● Exercise: Some of the lines below need repeating. Reproduce exactly those between the lines holding "pose proof Hcm" and "(** Running a", inclusive.

START Given information

Lemma start_running : start_facts lease i d dispatch step p /\ running_facts.
Proof.
  destruct Hready as [Hh Hc Hid Hroom Hreg Hdec Hstep Hp Hstart Ht Hrun Hreq Hz].
  destruct (start_plan_facts _ _ _ _ _ Hstart Hdec Hstep Hp) as [Hf (e & He & Hk)]. split; [exact Hf |].
  destruct (NewActivityAttemptStart_commits _ es (start_spec lease i d (clock reads)) start Hc Hreg Hstart) as (i' & dispatch' & p' & step' & Hcm & Hdec' & Hstep' & Hp' & Hact).
  cbn [start_spec aa_Lease aa_Instance aa_Definition aa_StartedAt] in *. rewrite Hdec in Hdec'. injection Hdec' as <-. simplify_eq.
  pose proof Hcm as (_ & _ & _ & _ & [Hwf Hr]). rewrite Hrun in Hr. injection Hr as <-.
  destruct (activity_plan_header _ _ _ Hc _ _ _ Hcm He) as (Hid' & Hd' & _ & Hl); [by rewrite Hk |].
  rewrite Hk, (sf_running _ _ _ _ _ _ Hf) in Hl. cbn in Hl. injection Hl as Hl.
  split; try done; [congruence | rewrite Hd'; apply Hf |]. rewrite He, length_app. cbn. lia.
Qed.

(** Running a ready attempt: the start, one invocation, the outcome. *)
Lemma execute_attempt activity (w : World S) :
  handler_behaves s start reads lease (es ++ tr_events start) running d step dispatch activity request ->
  wo_store w = s -> wo_reads w = reads ->
  exists s1 executed s2 outcome s3 last,
    exec_Commit start s = (None, s1) /\ Execute activity (Some (ctx s1)) request s1 = (executed, s2)
    /\ NewActivityAttemptOutcome (settle_spec lease running d dispatch (clock (reads + 1)%nat) (safe_outcome executed)) = Ok outcome
    /\ activity_execute clock ctx config lease i d step activity dispatch w
       = (Ok (mkDecision WorkComplete "" zeroTime), mkWorld s3 (reads + 2)%nat (wo_events w))
    /\ holds s3 (es ++ tr_events start ++ tr_events outcome)
    /\ committed (pc_Definitions config) (es ++ tr_events start ++ tr_events outcome) last
    /\ in_activities last = <[ad_stepName dispatch := outcome_progress (started_progress p dispatch
         (canonicalTime (Add (clock reads) (step_Timeout step)))) (safe_outcome executed)]> (in_activities i).
Proof.
  intros Hbehaves Hws Hwr. destruct start_running as [Hf [Hc1 Hcm Hid1 Hd1 Hst1 Hlen Hact1]].
  destruct Hready as [Hh Hc Hid Hroom Hreg Hdec Hstep Hp Hstart Ht Hrun Hreq Hz].
  rewrite <- Hws in *. destruct (commit_ok start (ticked w) es i running Hh Hc Hid Hcm Ht) as (s1 & Hcommit & Hh1).
  pose proof (log_commit _ _ _ _ _ Hh Hc Hid Hcm Ht) as (s1' & Hs1' & _).
  assert (s1' = s1) as ->.
  { unfold commitActivityTransition, ask, calling, mbind, proc_bind in Hcommit. cbn [wo_store ticked] in Hcommit. rewrite Hs1' in Hcommit.
    by injection Hcommit. }
  destruct (Execute activity (Some (ctx s1)) request s1) as [executed s2] eqn:Hexec.
  destruct (Hbehaves s1 executed s2 Hs1' Hh1 Hexec) as (Hh2 & Hfinal & Htakes).
  assert (Hvalid : request_valid request = true /\ rq_resultLimit request = step_ResultLimit step).
  { unfold NewActivityRequest in Hreq. destruct (request_valid _) eqn:E; [| done]. by injection Hreq as <-. }
  destruct Hvalid as [Hvalid Hlimit]. destruct (execute_legal _ _ _ _ _ _ Hvalid Hexec) as [Hlegal Hdata]. rewrite Hlimit in Hdata.
  set (w2 := with_store (with_store (ticked w) s1) s2). assert (Hr2 : wo_reads w2 = (reads + 1)%nat) by (cbn; by rewrite Hwr).
  destruct (persist_ok w2 (es ++ tr_events start) running d step (started_progress p dispatch (canonicalTime (Add (clock reads) (step_Timeout step))))
    (le_work lease) dispatch (safe_outcome executed)) as (outcome & s3 & last & Hout & Hpersist & Hh3 & Hc3 & Hact3);
    rewrite ?Hr2; try done.
  - by rewrite (sf_instance _ _ _ _ _ _ Hf).
  - by rewrite Hst1.
  - by rewrite Hact1, lookup_insert_eq.
  - rewrite Hr2 in Hout. exists s1, executed, s2, outcome, s3, last. rewrite app_assoc.
    split_and!; try done; [| by rewrite Hact3, Hact1, insert_insert_eq].
    unfold activity_execute. rewrite (bind_ok (readClock clock) _ w (clock reads) (ticked w)) by (by rewrite <- Hwr).
    rewrite (fallible_ok _ _ _ start) by (fold (start_spec lease i d (clock reads)); by rewrite Hstart).
    rewrite (bind_ok _ _ _ _ _ Hcommit). rewrite (bind_ok _ _ _ running (with_store (ticked w) s1)).
    2: { rewrite (sf_instance _ _ _ _ _ _ Hf), Hid. apply (inspect_ok _ (es ++ tr_events start)); [done .. | lia]. }
    fold (attempt_request (le_work lease) running step dispatch).
    rewrite (fallible_ok _ _ _ request) by (by rewrite Hreq).
    rewrite (bind_ok _ _ _ _ _ (execute_ok activity request (with_store (ticked w) s1) executed s2 Hexec)).
    fold w2. rewrite Hpersist. f_equal. unfold with_store, ticked, w2. cbn. f_equal. lia.
Qed.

END Given information

● Response:
  pose proof Hcm as (_ & _ & _ & _ & [Hwf Hr]). rewrite Hrun in Hr. injection Hr as <-.
  destruct (activity_plan_header _ _ _ Hc _ _ _ Hcm He) as (Hid' & Hd' & _ & Hl); [by rewrite Hk |].
  rewrite Hk, (sf_running _ _ _ _ _ _ Hf) in Hl. cbn in Hl. injection Hl as Hl.
  split; try done; [congruence | rewrite Hd'; apply Hf |]. rewrite He, length_app. cbn. lia.
Qed.

(** Running a ready attempt: the start, one invocation, the outcome. *)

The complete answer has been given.